Saved data entries
(** The categories of the calls of a chain that are singleton categories. *)
Definition singletons (calls : list (category * string)) : list category :=
  List.filter singleton (map fst calls).

(** The values a chain passes to one category, in call order. *)
Definition arguments (c : category) (calls : list (category * string)) : list string :=
  map snd (List.filter (fun p => bool_decide (fst p = c)) calls).

(** The selector written from the arguments of a chain alone: for a
    singleton category the last value passed counts. *)
Definition written (calls : list (category * string)) : string :=
  (if_set "" (last (arguments Element calls))
   ++ each (fun a => "[" ++ a ++ "]") (arguments Attribute calls)
   ++ if_set "#" (last (arguments Id calls))
   ++ each (fun c => "." ++ c) (arguments Class calls)
   ++ each (fun p => ":" ++ p) (arguments PseudoClass calls)
   ++ if_set "::" (last (arguments PseudoElement calls)))%string.

End Chains.

(** * The claim on [Rectangle] *)

Section RectangleFacts.
Import Shapes.

(** C9.  [new Rectangle(w, h)] stores [w] and [h] in [width] and
    [height]; [getArea()] multiplies the two fields as they are when it is
    called, so after an assignment to either field it returns the product
    with the new value. *)
Theorem rectangle_area (w h : number) :
  width (new_Rectangle w h) = w
  /\ height (new_Rectangle w h) = h
  /\ getArea (new_Rectangle w h) = PrimFloat.mul w h
  /\ (forall (r : Rectangle) (w' : number),
        getArea (set_width w' r) = PrimFloat.mul w' (height r))
  /\ (forall (r : Rectangle) (h' : number),
        getArea (set_height h' r) = PrimFloat.mul (width r) h').
Proof. repeat split. Qed.

End RectangleFacts.

(** * The parser against the printer *)

Section NumberFacts.
Import JSON Data.
Local Open Scope list_scope.

Lemma text_uint_uint_text (u : Decimal.uint) : text_uint (uint_text u) = u.
Proof. induction u; cbn; congruence. Qed.

Lemma uint_text_head (u : Decimal.uint) :
  match uint_text u with
  | [] => u = Decimal.Nil
  | c :: _ => is_digit c = true
  end.
Proof. destruct u; reflexivity. Qed.

Lemma integer_value_text (z : Z) : integer_value (integer_text z) = z.
Proof.
  unfold integer_text. destruct (Z.ltb_spec z 0) as [Hneg|Hpos].
  - cbn. rewrite text_uint_uint_text, DecimalN.Unsigned.of_to. lia.
  - cbn [app]. unfold integer_value.
    pose proof (uint_text_head (N.to_uint (Z.abs_N z))) as Hhead.
    destruct (uint_text (N.to_uint (Z.abs_N z))) as [|c s] eqn:Htext.
    + assert (Z.abs_N z = 0%N) as Hzero
        by (rewrite <- (DecimalN.Unsigned.of_to (Z.abs_N z)), Hhead; reflexivity).
      lia.
    + destruct (N.eqb_spec c 45) as [->|_]; [discriminate|].
      rewrite <- Htext, text_uint_uint_text, DecimalN.Unsigned.of_to. lia.
Qed.
(** ** What the removal of noise leaves *)

Lemma decompose_tags_list (names : list string) (t0 : string) (l : list node) :
  Forall (fun n => t0 ∉ concat (map tags (Html.decompose names n))) l ->
  t0 ∉ concat (map tags (concat (map (Html.decompose names) l))).
Proof.
  induction 1 as [|n l Hn _ IH]; simpl; [apply not_elem_of_nil|].
  rewrite map_app, concat_app. apply not_elem_of_app. split; assumption.
Qed.

Lemma decompose_tags (names : list string) (t0 : string) (n : node) :
  t0 ∈ names -> t0 ∉ concat (map tags (Html.decompose names n)).
Proof.
  intros Hin. induction n as [s|t cs IH] using node_induction.
  - simpl. apply not_elem_of_nil.
  - change (Html.decompose names (Elem t cs))
      with (if bool_decide (t ∈ names) then []
            else [Elem t (concat (map (Html.decompose names) cs))]).
    destruct (bool_decide_reflect (t ∈ names)) as [Ht|Ht].
    + simpl. apply not_elem_of_nil.
    + simpl. rewrite app_nil_r. apply not_elem_of_cons. split.
      * intros ->. contradiction.
      * apply decompose_tags_list. exact IH.
Qed.
(** * Spreadsheet-driven form automation: [selenium_automation.py]

    Shallow embedding of [SeleniumAutomation.processar_planilha] and of the
    methods it calls, together with the two GUI methods of [app_gui.py] that
    share the automation object with it ([_run_automation] and
    [_stop_automation]).

    - Cell values are the values [openpyxl] hands out with
      [values_only=True].
    - Python exceptions are carried by their message, [str(e)], which is
      all the code ever reads of them.
    - The browser, the progress callback and the file system are external:
      every call into them is recorded in a trace, and an oracle decides,
      from the trace so far, whether the call raises.
    - [time.sleep] and the [logger] calls have no effect on the returned
      statistics and are left out.
    - Exceptions are those the [except Exception] clauses catch;
      [KeyboardInterrupt] and [SystemExit] are outside the model.
    - Strings are byte strings; the whitespace and digit classes of [strip]
      and [int] are the ASCII ones, and the interpreter's limit on the
      length of integer strings is not modelled. *)

From Stdlib Require Import String Ascii List ZArith Bool Arith Lia.
From Stdlib Require Import Sorted.
From Stdlib Require DecimalString.
Import ListNotations.
Open Scope string_scope.
Open Scope list_scope.
Open Scope nat_scope.

(** ** Python values and built-ins *)

(** What [int(v)] or any other raising operation yields: a value, or the
    message of the exception raised. *)
Inductive result (A : Type) : Type :=
| Ok (a : A)
| Raise (msg : string).
Arguments Ok {A} a.
Arguments Raise {A} msg.

(** A spreadsheet cell as read with [values_only=True].  [COther] stands
    for the remaining value types (float, datetime, ...), described by the
    three observations the code makes of a cell: [bool(v)], [str(v)] and
    [int(v)]. *)
Inductive cell : Type :=
| CNone
| CBool (b : bool)
| CInt (z : Z)
| CStr (s : string)
| COther (truth : bool) (text : string) (as_int : result Z).

Definition row : Type := list cell.

(** [bool(v)] *)
Definition truthy (c : cell) : bool :=
  match c with
  | CNone => false
  | CBool b => b
  | CInt z => negb (Z.eqb z 0)
  | CStr s => negb (String.eqb s "")
  | COther t _ _ => t
  end.

(** [all([...])] *)
Definition py_all (l : list cell) : bool := forallb truthy l.

Definition str_of_nat (n : nat) : string :=
  DecimalString.NilZero.string_of_uint (Nat.to_uint n).

Definition str_of_Z (z : Z) : string :=
  DecimalString.NilZero.string_of_int (Z.to_int z).

(** [str(v)] *)
Definition py_str (c : cell) : string :=
  match c with
  | CNone => "None"
  | CBool true => "True"
  | CBool false => "False"
  | CInt z => str_of_Z z
  | CStr s => s
  | COther _ t _ => t
  end.

(** ASCII whitespace, as [str.strip] and [int] see it. *)
Definition is_space (c : ascii) : bool :=
  let n := nat_of_ascii c in
  ((9 <=? n) && (n <=? 13)) || ((28 <=? n) && (n <=? 32)).

Fixpoint lstrip (s : string) : string :=
  match s with
  | EmptyString => EmptyString
  | String c s' => if is_space c then lstrip s' else s
  end.

Fixpoint rstrip (s : string) : string :=
  match s with
  | EmptyString => EmptyString
  | String c s' =>
      match rstrip s' with
      | EmptyString => if is_space c then EmptyString else String c EmptyString
      | t => String c t
      end
  end.

(** [s.strip()] *)
Definition strip (s : string) : string := rstrip (lstrip s).

Definition digit_of (c : ascii) : option Z :=
  let n := nat_of_ascii c in
  if (48 <=? n) && (n <=? 57) then Some (Z.of_nat (n - 48)) else None.

(** Decimal digits with single underscores between them. [seen] tells
    whether the previous character was a digit. *)
Fixpoint parse_digits (acc : Z) (seen : bool) (s : string) : option Z :=
  match s with
  | EmptyString => if seen then Some acc else None
  | String c s' =>
      match digit_of c with
      | Some d => parse_digits (10 * acc + d) true s'
      | None =>
          if Ascii.eqb c "_" && seen then parse_digits acc false s' else None
      end
  end.

Definition parse_int (s : string) : option Z :=
  match strip s with
  | String "+" t => parse_digits 0 false t
  | String "-" t => option_map Z.opp (parse_digits 0 false t)
  | t => parse_digits 0 false t
  end.

Definition hex_digit (n : nat) : ascii :=
  ascii_of_nat (if n <? 10 then 48 + n else 87 + n).

Definition dquote : ascii := ascii_of_nat 34.
Definition squote : ascii := ascii_of_nat 39.
Definition backslash : ascii := ascii_of_nat 92.

Fixpoint contains (c : ascii) (s : string) : bool :=
  match s with
  | EmptyString => false
  | String d s' => Ascii.eqb c d || contains c s'
  end.

Fixpoint repr_body (q : ascii) (s : string) : string :=
  match s with
  | EmptyString => EmptyString
  | String c s' =>
      let n := nat_of_ascii c in
      let rest := repr_body q s' in
      if Ascii.eqb c q || Ascii.eqb c backslash then String backslash (String c rest)
      else if n =? 9 then String backslash (String "t" rest)
      else if n =? 10 then String backslash (String "n" rest)
      else if n =? 13 then String backslash (String "r" rest)
      else if (n <? 32) || (n =? 127) then
        String backslash
          (String "x" (String (hex_digit (n / 16)) (String (hex_digit (n mod 16)) rest)))
      else String c rest
  end.

(** [repr(s)] of a [str] *)
Definition py_repr (s : string) : string :=
  let q := if contains squote s && negb (contains dquote s) then dquote else squote in
  String q (repr_body q s ++ String q EmptyString).

(** [int(v)] *)
Definition py_int (c : cell) : result Z :=
  match c with
  | CNone =>
      Raise "int() argument must be a string, a bytes-like object or a real number, not 'NoneType'"
  | CBool b => Ok (if b then 1%Z else 0%Z)
  | CInt z => Ok z
  | CStr s =>
      match parse_int s with
      | Some z => Ok z
      | None => Raise ("invalid literal for int() with base 10: " ++ py_repr s)
      end
  | COther _ _ r => r
  end.

(** ** Data model *)

(** [@dataclass class Product] *)
Record Product : Type := mkProduct {
  cliente : string;
  produto : string;
  quantidade : Z;
  categoria : string
}.

(** One entry of [stats["erros_detalhados"]]: the dict with keys
    ["linha"], ["produto"] and ["erro"].  The ["produto"] entry holds a raw
    cell value (or a [str] literal). *)
Record ErroDetalhado : Type := mkErro {
  d_linha : nat;
  d_produto : cell;
  d_erro : string
}.

(** The [stats] dict of [processar_planilha]. *)
Record Stats : Type := mkStats {
  total : nat;
  sucesso : nat;
  erro : nat;
  erros_detalhados : list ErroDetalhado
}.

(** The fields of a [SeleniumAutomation] object the methods below read:
    [progress_callback] and [driver] tell whether the attribute is set. *)
Record SeleniumAutomation : Type := mkAutomation {
  url : string;
  progress_callback : bool;
  driver : bool
}.

(** Calls that leave the program. *)
Inductive action : Type :=
| Callback (message : string) (current total : nat)
| Get (url : string)
| LoadWorkbook (filepath : string)
| ClickClear
| FillText (field_id value : string)
| SelectValue (value : string)
| ClickSave
| Quit.

(** The mutable state: the calls made so far, the [stats] dict under
    construction, and the two attributes of the GUI object that the worker
    and the stop button share. *)
Record world : Type := mkWorld {
  trace : list action;
  stats : Stats;
  automation : option SeleniumAutomation;
  is_running : bool
}.

Definition set_trace (t : list action) (w : world) : world :=
  mkWorld t (stats w) (automation w) (is_running w).

Definition set_stats (s : Stats) (w : world) : world :=
  mkWorld (trace w) s (automation w) (is_running w).

Definition set_automation (a : option SeleniumAutomation) (w : world) : world :=
  mkWorld (trace w) (stats w) a (is_running w).

Definition set_is_running (b : bool) (w : world) : world :=
  mkWorld (trace w) (stats w) (automation w) b.

(** [stats["total"] = n] *)
Definition with_total (n : nat) (s : Stats) : Stats :=
  mkStats n (sucesso s) (erro s) (erros_detalhados s).

(** [stats["sucesso"] += 1] *)
Definition inc_sucesso (s : Stats) : Stats :=
  mkStats (total s) (sucesso s + 1) (erro s) (erros_detalhados s).

(** [stats["erro"] += 1] *)
Definition inc_erro (s : Stats) : Stats :=
  mkStats (total s) (sucesso s) (erro s + 1) (erros_detalhados s).

(** [stats["erros_detalhados"].append(d)] *)
Definition append_erro (d : ErroDetalhado) (s : Stats) : Stats :=
  mkStats (total s) (sucesso s) (erro s) (erros_detalhados s ++ [d]).

(** ** State and exceptions *)

Definition M (A : Type) : Type := world -> result A * world.

Definition ret {A : Type} (a : A) : M A := fun w => (Ok a, w).

Definition bind {A B : Type} (m : M A) (k : A -> M B) : M B :=
  fun w =>
    match m w with
    | (Ok a, w') => k a w'
    | (Raise e, w') => (Raise e, w')
    end.

Definition raise {A : Type} (e : string) : M A := fun w => (Raise e, w).

(** [try: m / except Exception as e: h e] *)
Definition try_except {A : Type} (m : M A) (h : string -> M A) : M A :=
  fun w =>
    match m w with
    | (Ok a, w') => (Ok a, w')
    | (Raise e, w') => h e w'
    end.

(** [try: m / finally: f] *)
Definition try_finally {A : Type} (m : M A) (f : M unit) : M A :=
  fun w =>
    match m w with
    | (r, w') =>
        match f w' with
        | (Ok _, w'') => (r, w'')
        | (Raise e, w'') => (Raise e, w'')
        end
    end.

Definition lift {A : Type} (r : result A) : M A := fun w => (r, w).

Definition get_stats : M Stats := fun w => (Ok (stats w), w).

Definition modify_stats (f : Stats -> Stats) : M unit :=
  fun w => (Ok tt, set_stats (f (stats w)) w).

Notation "x <- m ;; k" := (bind m (fun x => k))
  (at level 61, m at next level, right associativity).
Notation "m ;; k" := (bind m (fun _ => k))
  (at level 61, right associativity).

(** ** The automation engine *)

Section Engine.

(** Whether a call raises, given the calls made before it: [None] when it
    returns, [Some msg] when it raises an exception with message [msg]. *)
Variable raises : list action -> action -> option string.

(** The rows of the active sheet of the workbook at a path, header
    included: [list(ws.iter_rows(values_only=True))]. *)
Variable workbook : string -> list row.

Definition perform (a : action) : M unit :=
  fun w =>
    match raises (trace w) a with
    | None => (Ok tt, set_trace (trace w ++ [a]) w)
    | Some e => (Raise e, set_trace (trace w ++ [a]) w)
    end.

Definition _report_progress (self : SeleniumAutomation)
    (message : string) (current total : nat) : M unit :=
  if progress_callback self then perform (Callback message current total)
  else ret tt.

Definition navigate (self : SeleniumAutomation) : M unit :=
  _report_progress self ("Acessando " ++ url self) 0 0 ;;
  perform (Get (url self)).

(** The [except] clauses of the next three methods log and re-raise. *)
Definition _fill_campo_texto (field_id value : string) : M unit :=
  try_except (perform (FillText field_id value)) (fun e => raise e).

Definition _select_categoria (categoria : string) : M unit :=
  try_except (perform (SelectValue categoria)) (fun e => raise e).

Definition _submit_form : M unit :=
  try_except (perform ClickSave) (fun e => raise e).

Definition _limpar_form : M unit :=
  try_except (perform ClickClear) (fun _ => ret tt).

Definition preencher_produto (product : Product) : M bool :=
  try_except
    (_limpar_form ;;
     _fill_campo_texto "cliente" (cliente product) ;;
     _fill_campo_texto "produto" (produto product) ;;
     _fill_campo_texto "quantidade" (str_of_Z (quantidade product)) ;;
     _select_categoria (categoria product) ;;
     _submit_form ;;
     ret true)
    (fun _ => ret false).

(** [a, b, c, d = l] *)
Definition unpack4 (l : list cell) : result (cell * cell * cell * cell) :=
  match l with
  | [a; b; c; d] => Ok (a, b, c, d)
  | _ =>
      if length l <? 4 then
        Raise ("not enough values to unpack (expected 4, got "
               ++ str_of_nat (length l) ++ ")")
      else Raise "too many values to unpack (expected 4)"
  end.

(** Lines 190-199: the presence check and the construction of the
    [Product]. *)
Definition validar (c p q k : cell) : result Product :=
  if negb (py_all [c; p; q; k]) then Raise "Campos obrigatórios vazios"
  else
    match py_int q with
    | Ok n => Ok (mkProduct (strip (py_str c)) (strip (py_str p)) n (strip (py_str k)))
    | Raise e => Raise e
    end.

(** [not row or not row[0]] *)
Definition is_blank (r : row) : bool :=
  match r with
  | [] => true
  | c :: _ => negb (truthy c)
  end.

(** [row[1] if len(row) > 1 else "Desconhecido"] *)
Definition row_label (r : row) : cell :=
  match r with
  | _ :: p :: _ => p
  | _ => CStr "Desconhecido"
  end.

(** The body of the [for index, row in enumerate(rows, 1)] loop. *)
Definition loop_body (self : SeleniumAutomation) (index : nat) (r : row) : M unit :=
  if is_blank r then ret tt
  else
    try_except
      (x <- lift (unpack4 (firstn 4 r)) ;;
       let '(c, p, q, k) := x in
       product <- lift (validar c p q k) ;;
       st <- get_stats ;;
       _report_progress self
         ("Processando: " ++ cliente product ++ " - " ++ produto product)
         index (total st) ;;
       ok <- preencher_produto product ;;
       if ok then modify_stats inc_sucesso
       else
         modify_stats inc_erro ;;
         modify_stats (append_erro (mkErro (index + 1) p "Falha ao submeter")))
      (fun e =>
         modify_stats inc_erro ;;
         modify_stats (append_erro (mkErro (index + 1) (row_label r) e))).

Fixpoint for_rows (self : SeleniumAutomation) (index : nat) (rows : list row) : M unit :=
  match rows with
  | [] => ret tt
  | r :: rest => loop_body self index r ;; for_rows self (S index) rest
  end.

Definition load_rows (filepath : string) : M (list row) :=
  perform (LoadWorkbook filepath) ;;
  ret (tl (workbook filepath)).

#### Problem statement
From the entries above, print the lines beginning at the one with "apply not_elem_of_cons. split." and stopping after the one with "- [time.sleep] and", exactly as written and with nothing else.

#### Task result
    + simpl. rewrite app_nil_r. apply not_elem_of_cons. split.
      * intros ->. contradiction.
      * apply decompose_tags_list. exact IH.
Qed.
(** * Spreadsheet-driven form automation: [selenium_automation.py]

    Shallow embedding of [SeleniumAutomation.processar_planilha] and of the
    methods it calls, together with the two GUI methods of [app_gui.py] that
    share the automation object with it ([_run_automation] and
    [_stop_automation]).

    - Cell values are the values [openpyxl] hands out with
      [values_only=True].
    - Python exceptions are carried by their message, [str(e)], which is
      all the code ever reads of them.
    - The browser, the progress callback and the file system are external:
      every call into them is recorded in a trace, and an oracle decides,
      from the trace so far, whether the call raises.
    - [time.sleep] and the [logger] calls have no effect on the returned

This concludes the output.